Open nvaken opened 8 years ago
bumping for same issue. Crawling a share point site with tons of links.
Same issue for me. This happened when the site being tested added a large (9 MB) video. So I don't think it is the number of resources, for me, but the size
If there is no fix/workaround, I'm gonna have to stop using the link checker.
The config options are here: https://github.com/cgiffard/node-simplecrawler#configuration But none of them allow me to fix/workaround my issue
Seems like one of these should do it, but I can't et them to work crawler.maxResourceSize=16777216 - The maximum resource size that will be downloaded, in bytes. Defaults to 16MB. I tried maxResourceSize: or 2MB to 32MB and got no difference in behavior Similarly downloadUnsupported: false has no affect
Doesn't seem to be a config option to ignore some file types, unless there is a way to use Fetch Conditions. Not clear this is possible.

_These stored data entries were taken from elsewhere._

(** * The help subsystem of the IRC daemon (irc/help.go)

    A shallow embedding of [irc/help.go]: the [Help] registry, the index
    generator [GenerateHelpIndex], the framer [sendHelp] and the command
    handler [helpHandler], followed by the properties of the written
    specification that concern them.

    Go strings are byte strings; they are [string]s here, one [ascii] per
    byte.  A client's socket is the list of messages handed to [Send], in
    order (field [outbox]).  The case mapping and the trimming of Go's
    library are taken as given: the handler is read for all functions that
    behave on ASCII text as Go's do (class [strings.Unicode]). *)

From Stdlib Require Import Strings.String Strings.Ascii.
From stdpp Require Import base list sorting strings gmap fin_maps.

Local Open Scope string_scope.
Local Open Scope list_scope.

(** ** The parts of Go's [strings] package that help.go calls *)

Module strings.

Definition LF : ascii := "010"%char.
Definition SP : ascii := " "%char.

(** [strings.Split(s, sep)] for a one-byte separator, which is what both
    call sites pass: the fields between the separators, so that a string
    of n separators has n+1 fields and the empty string has one. *)
Fixpoint Split (s : string) (sep : ascii) : list string :=
  match s with
  | EmptyString => [EmptyString]
  | String c s' =>
      if Ascii.eqb c sep then EmptyString :: Split s' sep
      else match Split s' sep with
           | [] => [String c EmptyString]
           | w :: ws => String c w :: ws
           end
  end.

(** [strings.Join(elems, sep)]. *)
Fixpoint Join (elems : list string) (sep : string) : string :=
  match elems with
  | [] => EmptyString
  | [x] => x
  | x :: xs => x +:+ sep +:+ Join xs sep
  end.
(** A column of ISO dates, every value in the one format. *)
Definition parse_datetimes (column : list cell) : option (list timestamp) :=
  mapM parse_datetime column.

(** Only the missing value is printed as Python does; the samples hold no
    other float in a text position. *)
Definition print_float (f : float) : string :=
  if is_nan f then "nan" else "0.0".

Definition platform : Platform := {|
  float_of_str := parse_float;
  str_of_float := print_float;
  to_datetime := parse_datetimes;
  to_datetime_length := λ column dates Hdates,
    eq_sym (length_mapM parse_datetime column dates Hdates);
|}.

(** A world whose services answer by the request alone, and whose file
    system holds [files] and accepts every write and rename. *)
Definition world (service : request → transport_error + response)
    (files : file → io_error + DataFrame) : Environment := {|
  http_reply := λ _ r, service r;
  csv_contents := λ _ f, files f;
  write_outcome := λ _ _, None;
  rename_outcome := λ _ _, None;
|}.

Definition offline (r : request) : transport_error + response := inl Timeout.

Definition no_files (f : file) : io_error + DataFrame := inl (OSError 2).

(** A frame from a header and rows of cells, labelled 0, 1, 2, ... *)
Definition table (header : list string) (cells : list (list cell)) : DataFrame := {|
  columns := header;
  rows := imap (λ i r, (i, list_to_map (zip header r))) cells;
|}.

End Stub.

(** * Properties *)

(** ** Substring search *)

Lemma append_nil_l s : "" +:+ s = s.
Proof. reflexivity. Qed.

Lemma append_cons c a b : String c a +:+ b = String c (a +:+ b).
Proof. reflexivity. Qed.

Lemma startswith_app s p : startswith s p = true ↔ ∃ b, s = p +:+ b.
Proof.
  revert s. induction p as [|a p IH]; intros s; simpl.
  - split; [intros _; by exists s | done].
  - destruct s as [|c s].
    + split; [done | intros [b Hb]; discriminate].
    + setoid_rewrite append_cons.
      destruct (Ascii.eqb_spec a c) as [->|Hne].
      * rewrite IH. split; intros [b Hb]; exists b; congruence.
      * split; [done | intros [b Hb]; congruence].
Qed.

Lemma contains_spec s p : contains s p = true ↔ ∃ a b, s = a +:+ p +:+ b.
Proof.
  induction s as [|c s IH]; simpl.
  - rewrite orb_false_r, startswith_app. split.
    + intros [b Hb]. by exists "", b.
    + intros ([|x a] & b & Hb); [by exists b | discriminate].
  - rewrite orb_true_iff, startswith_app, IH. split.
    + intros [[b Hb] | (a & b & Hb)].
      * by exists "", b.
      * exists (String c a), b. rewrite append_cons. congruence.
    + intros ([|x a] & b & Hb).
      * left. by exists b.
      * right. exists a, b. rewrite append_cons in Hb. congruence.
Qed.

(** ** Schema detection *)

Section Detection.

Definition amex_signature (cols : gset string) : Prop :=
  "Appears On Your Statement As" ∈ cols.

Definition chase_signature (cols : gset string) : Prop :=
  {[ "Transaction Date"; "Post Date"; "Description"; "Category"; "Type"; "Amount"; "Memo" ]}
    ⊆ cols.

Definition bilt_signature (cols : gset string) : Prop :=
  {[ "Transaction Date"; "Description"; "Points"; "Category" ]} ⊆ cols ∧ "Card No." ∉ cols.

Definition capone_signature (cols : gset string) : Prop :=
  {[ "Posted Date"; "Card No."; "Debit"; "Credit" ]} ⊆ cols.

Definition header (df : DataFrame) : gset string := list_to_set (columns df).

Lemma detect_format_header (df df' : DataFrame) :
  header df = header df' → Main.detect_format df = Main.detect_format df'.
Proof. unfold header, Main.detect_format. by intros ->. Qed.

Lemma detect_format_cases (df : DataFrame) :
  Main.detect_format df =
    if bool_decide (amex_signature (header df)) then "amex"
    else if bool_decide (chase_signature (header df)) then "chase"
    else if bool_decide (bilt_signature (header df)) then "bilt"
    else if bool_decide (capone_signature (header df)) then "capone"
    else "unknown".
Proof.
  unfold Main.detect_format, amex_signature, chase_signature, bilt_signature,
    capone_signature, header.
  repeat case_bool_decide; simpl; try reflexivity; naive_solver.
Qed.

(** The range of [detect_format]. *)
Lemma detect_format_range (df : DataFrame) :
  Main.detect_format df ∈ ["amex"; "chase"; "bilt"; "capone"; "unknown"].
Proof.
  rewrite detect_format_cases. repeat case_bool_decide; set_solver.
Qed.

(** C4: [detect_format] depends on the set of column names only; the
    predicates are tried in the order amex, chase, bilt, capone and the
    first that holds decides the label; a header that satisfies none is
    ["unknown"]; and each of the three fully listed signatures, taken as
    the exact header, gets its own label. *)
Theorem detect_format_first_match (df : DataFrame) :
  let cols := header df in
  (∀ df', header df' = cols → Main.detect_format df' = Main.detect_format df)
  ∧ (amex_signature cols → Main.detect_format df = "amex")
  ∧ (¬ amex_signature cols → chase_signature cols → Main.detect_format df = "chase")
  ∧ (¬ amex_signature cols → ¬ chase_signature cols → bilt_signature cols →
     Main.detect_format df = "bilt")
  ∧ (¬ amex_signature cols → ¬ chase_signature cols → ¬ bilt_signature cols →
     capone_signature cols → Main.detect_format df = "capone")
  ∧ (¬ amex_signature cols → ¬ chase_signature cols → ¬ bilt_signature cols →
     ¬ capone_signature cols → Main.detect_format df = "unknown")
  ∧ (cols = {[ "Transaction Date"; "Post Date"; "Description"; "Category"; "Type";
               "Amount"; "Memo" ]} → Main.detect_format df = "chase")
  ∧ (cols = {[ "Transaction Date"; "Description"; "Points"; "Category" ]} →
     Main.detect_format df = "bilt")
  ∧ (cols = {[ "Posted Date"; "Card No."; "Debit"; "Credit" ]} →
     Main.detect_format df = "capone").
Proof.
  intros cols. subst cols.
  split; [intros df' Hdf'; by apply detect_format_header|].
  rewrite detect_format_cases.
  repeat split; try (intros; repeat case_bool_decide; done).
  all: intros ->; by vm_compute.
Qed.
End Detection.
(* ===== verification/Prelude.v ===== *)
(** A verification of parts of Greenplum Database.

    Greenplum is a cluster of PostgreSQL servers: a dispatcher and segments, most
    of them pairs of a primary and a mirror.  The development models eleven parts of
    the server that keep their own state and have a contract: the bitmap sets,
    hash function and hash tables many others are built on, the global deadlock detector and the
    fault tolerance service of the cluster, the protocol messages of its answers, the
    free space map of a table, the compression of large values, the queue of cache
    invalidation messages, and the visibility map of append-only tables with the compression of its bitmaps.
    Definitions are named after the C functions and types they translate; paths
    below are relative to src/src/.

    * Conventions

    This file has what the parts share.  An int of width w is a [Z] with its
    wrap-around written out ([u8], [u16], [u32], [s32], [u64]); an array is a list
    read with [ws.[i]], 0 outside of it; a C loop over a counter is [for_up] or
    [find_up]; a function that may raise an ERROR returns a [result].  An Assert
    does not stop a program: the deadlock detector, the prober and the bitmap
    decompression record whether all of theirs held, and theorems say when they
    do; elsewhere they are hypotheses, follow from the invariants or are left out.  In
    a hash table an access to memory that is not there is an error.  What code outside of the part
    answers (system calls, libpq, other processes) is an argument or an input.

    * The parts

    - HashFunc: [hash_any] and [hash_uint32] of backend/access/hash/hashfunc.c, with
      the code for aligned and for unaligned keys.  Both compute the same value,
      [hash_uint32] is [hash_any] of the four bytes, and [mix] can be reversed.
    - Bitmapset, BitmapsetSpec: backend/nodes/bitmapset.c.  Every operation computes
      what its name says on the finite set of integers that a bitmap set stands
      for, errors included, whatever the lengths of the word arrays; the comparison
      is a total order; sets that are equal hash alike (this uses HashFunc).
    - Gdd, GddSpec, GddProps: backend/utils/gdd/gdddetector.c, with its graphs, verts
      and edges on explicit heaps.  [Rep] is the invariant; the reduction ends and
      leaves the greatest set of edges that cannot be removed, which is empty
      exactly when there is no deadlock; breaking deadlocks ends and cancels only
      what it must, except for transaction ids above the int range, for which it
      never ends.  GddBackend has the callers, gddfuncs.c and gddbackend.c: the
      set-returning function is the nested loop its comment promises, and a whole
      check cancels the victims' backends.
    - FsmPage: backend/storage/freespace/fsmpage.c, a page as a tree of maxima, for
      every block size [2 ^ K]; the search finds the first slot and ends on every
      page, damaged ones included.  FreeSpace, FreeSpaceSpec, FreeSpaceProps:
      freespace.c on a fork of such pages.  The map refines a function from blocks to
      categories; a page it hands out had the space; vacuuming makes the search
      complete; the addresses form a tree that reaches every block.
    - LibPQ: messages of the frontend/backend protocol, written by backend/libpq/pqformat.c,
      pqcomm.c and tcop/dest.c and parsed by interfaces/libpq/fe-protocol3.c, fe-misc.c and
      fe-exec.c: message lengths, row descriptions, rows, command tags, errors, and the
      state of a connection that waits for an answer.  The parser ends, consumes
      nothing of a message that has not arrived as a whole, and accepts a row description
      exactly when its columns fill it.
    - Fts: the prober of the fault tolerance service, backend/fts/ftsprobe.c and
      fts.c, as a state monad over [World] (the catalog, the status in shared memory,
      a trace of what was done).  FtsSegment: the answers of a segment,
      backend/fts/ftsmessagehandler.c and replication/gp_replication.c, and what the
      prober finds in the bytes of an answer; FtsWire: these bytes through the parser
      of LibPQ.  FtsSpec has the invariant of a pair
      at every point of an iteration; FtsProps the theorems about a probe cycle with
      arbitrary answers from outside: a mirror is promoted and a segment marked down
      only for a reason, no internal error can occur, the Asserts hold, the cycle
      ends when the time limit has passed often enough, responses survive the wire,
      whole or in pieces.  FtsView: over a round of the main loop the
      dispatcher ([FtsIsSegmentUp] of backend/cdb/cdbfts.c) sees what the catalog
      says, and the version tells of changes, until the version wraps to 0.
    - Pglz: backend/utils/adt/pg_lzcompress.c, the compressor with its history table
      and linked lists, and the decompressor.  PglzSpec has the invariant of the
      lists, what the search finds, and the encoding as a list of items; PglzProps
      the theorems about the compressor: decompressing gives back what was compressed,
      and it stays within its output area and keeps the rate of its strategy.
      PglzFormat reads any bytes as items and says what these mean: the decompressor
      computes exactly this or reports corrupt data, without storing outside of
      its area, although it may read in front of it.
    - Sinval: backend/storage/ipc/sinvaladt.c and sinval.c, the only part modelled with its
      concurrency.  The operations on the shared segment are functions; a process has
      a program counter, and every interleaving of the steps of all processes, with the
      acquisitions of the two locks, recursive calls, errors in callbacks and signals, is a run of a schedule.
      SinvalSpec has the invariant of the system and its preservation; SinvalProps the
      theorems: the queue refines one sequence of messages that all backends read, nothing
      is lost without a reset, a call returns only when it has dealt with all that was queued
      before, counters do not overflow, cleaning makes room, there is no deadlock, no
      catchup interrupt is left unserved, and local transaction ids are consecutive.
    - BitComp, BitCompSpec: backend/utils/misc/bitstream.c and bitmap_compression.c, a
      stream of bits over a buffer and the encoding of an array of words as flags and
      run lengths.  [Enc] is the format as a relation; what is compressed is
      decompressed to the same words, and the Asserts hold.
    - Visimap, VisimapDelete: backend/access/appendonly/appendonly_visimap.c with its
      entries and its store, the tuple ids of include/access/appendonlytid.h and the
      delete descriptor of appendonlyam.c.  An entry has a bitmap set (Bitmapset) of hidden rows
      and a buffer with its compressed form (BitComp); the relation is an array of row
      versions, visible to the snapshot of the command or live, with a unique index; the
      work file of a delete command is an array of bytes.  VisimapSpec has the entry and
      its bytes, VisimapStoreSpec the set of rows that the relation [represents],
      VisimapScanSpec the scans, VisimapDeleteSpec the invariant of a delete command;
      VisimapProps the theorems: delete commands refine a growing set of rows and never
      fail, a row is visible exactly when it is not in the set, scans and counts give the
      rows of the set, bitmaps fit into their buffers, and tuple ids are unique and ordered.

    - Dynahash: backend/utils/hash/dynahash.c, hash tables that grow by splitting one
      bucket at a time.  Elements, links, segments and the directory are memory cells, the
      allocator may refuse any request, and the list of open scans belongs to the state; an
      operation is a function of a state and error monad.  DynahashSpec has the chains and
      the masks, DynahashTable the layout of a table and the relocation of a bucket's
      entries, DynahashExpand the split, DynahashSearch the invariant [table_ok], which
      says that a table stands for a finite map, and its preservation, DynahashCreate
      the creation and the size estimates, DynahashScan the position of a scan.  Keys are
      a class of functions with laws: hash values respect the match function, and a copied
      key matches the original; DynahashKeys has the instances for strings, tags, OIDs, integers
      and bitmap sets (hashfn.c, with HashFunc and Bitmapset).  DynahashProps has the
      theorems: a table refines a finite map whatever the allocator does, a scan returns
      every entry once although entries are removed or added meanwhile, a table
      of the estimated size can be created, partitions never share a bucket, and the end
      of a subtransaction closes exactly its scans.

    * Fuel

    The loops that are not structural are run with a bound that is proved to be
    enough: a reduction takes one round more than there are edges and breaking
    deadlocks as many as there are edges; [bms_foreach] one step per bit; the search
    on an FSM page two attempts, as one repair suffices, and the search of the map
    its own limit of 10000 restarts; the compressor one round per input byte and a
    walk of a history list one per entry of the table; the decompressor one round
    per byte of its input; reading back a work file one round per byte, a call of the
    scan for hidden rows one per entry and two more, and all its calls one per row that
    the entries can have.  In a hash table walks of a chain take one round per element and
    one more, the scan one per bucket, taking a free element two attempts, and the loops
    that look for a power of two one per bit of the int.  The parser of messages takes
    one round per byte and one more, as every message has a byte at least.  The loop of a probe cycle takes a list of
    inputs, one per iteration; [fts_cycle_ends] says how long it can go on.

    * Not modelled

    Locks, latches and concurrent access to the modelled structures, except in the
    invalidation queue, and there weak memory order; full disks; memory
    management, except that hash tables can be refused memory, and logging; the catalog, the buffer manager and the network except
    for what the parts read from or write to them; the start of processes, signals
    other than the shutdown of the prober, and sleeping.  The other parts of the
    server (parser, planner, executor, access methods, WAL, dispatcher, commands,
    data types, client programs) are not modelled. *)

From Stdlib Require Import ZArith Lia.
From stdpp Require Import base list option numbers strings sets.

Declare Scope gp_scope.
Delimit Scope gp_scope with gp.
#[global] Open Scope Z_scope.
#[global] Open Scope gp_scope.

Probably going to stop using this :(
I was able to fix this by using fetch conditions to ignore the movie that was causing the problem. My grunt file (coffee script) looks like this:
linkChecker:
build:
site: 'localhost',
options:
initialPath: '/site-dir.html'
maxConcurrency: 20
initialPort: 8000
supportedMimeTypes: [/text\/html/, /text\/css/]
callback: (crawler)=>
crawler.addFetchCondition((url)=>
return !url.path.match(/\.mp4$/i)
)
Not sure, as I can not check this as we speak, though I'm pretty sure my original error isn't caused by one big resource. I'm pretty sure the projects that I'm checking do not have bigger resources then say ~5 MB and that would even be a anomaly. Your fix seems to do the job for specific big resources (which is good to have in here! 👍 ), though, it will probably not fix my original issue.
So, that being said, I'm still looking for answers. 😊
Probably because the site that I'm crawling has an pretty high amount of resources. Though, I wonder if this isn't preventable? Am I overlooking an option here?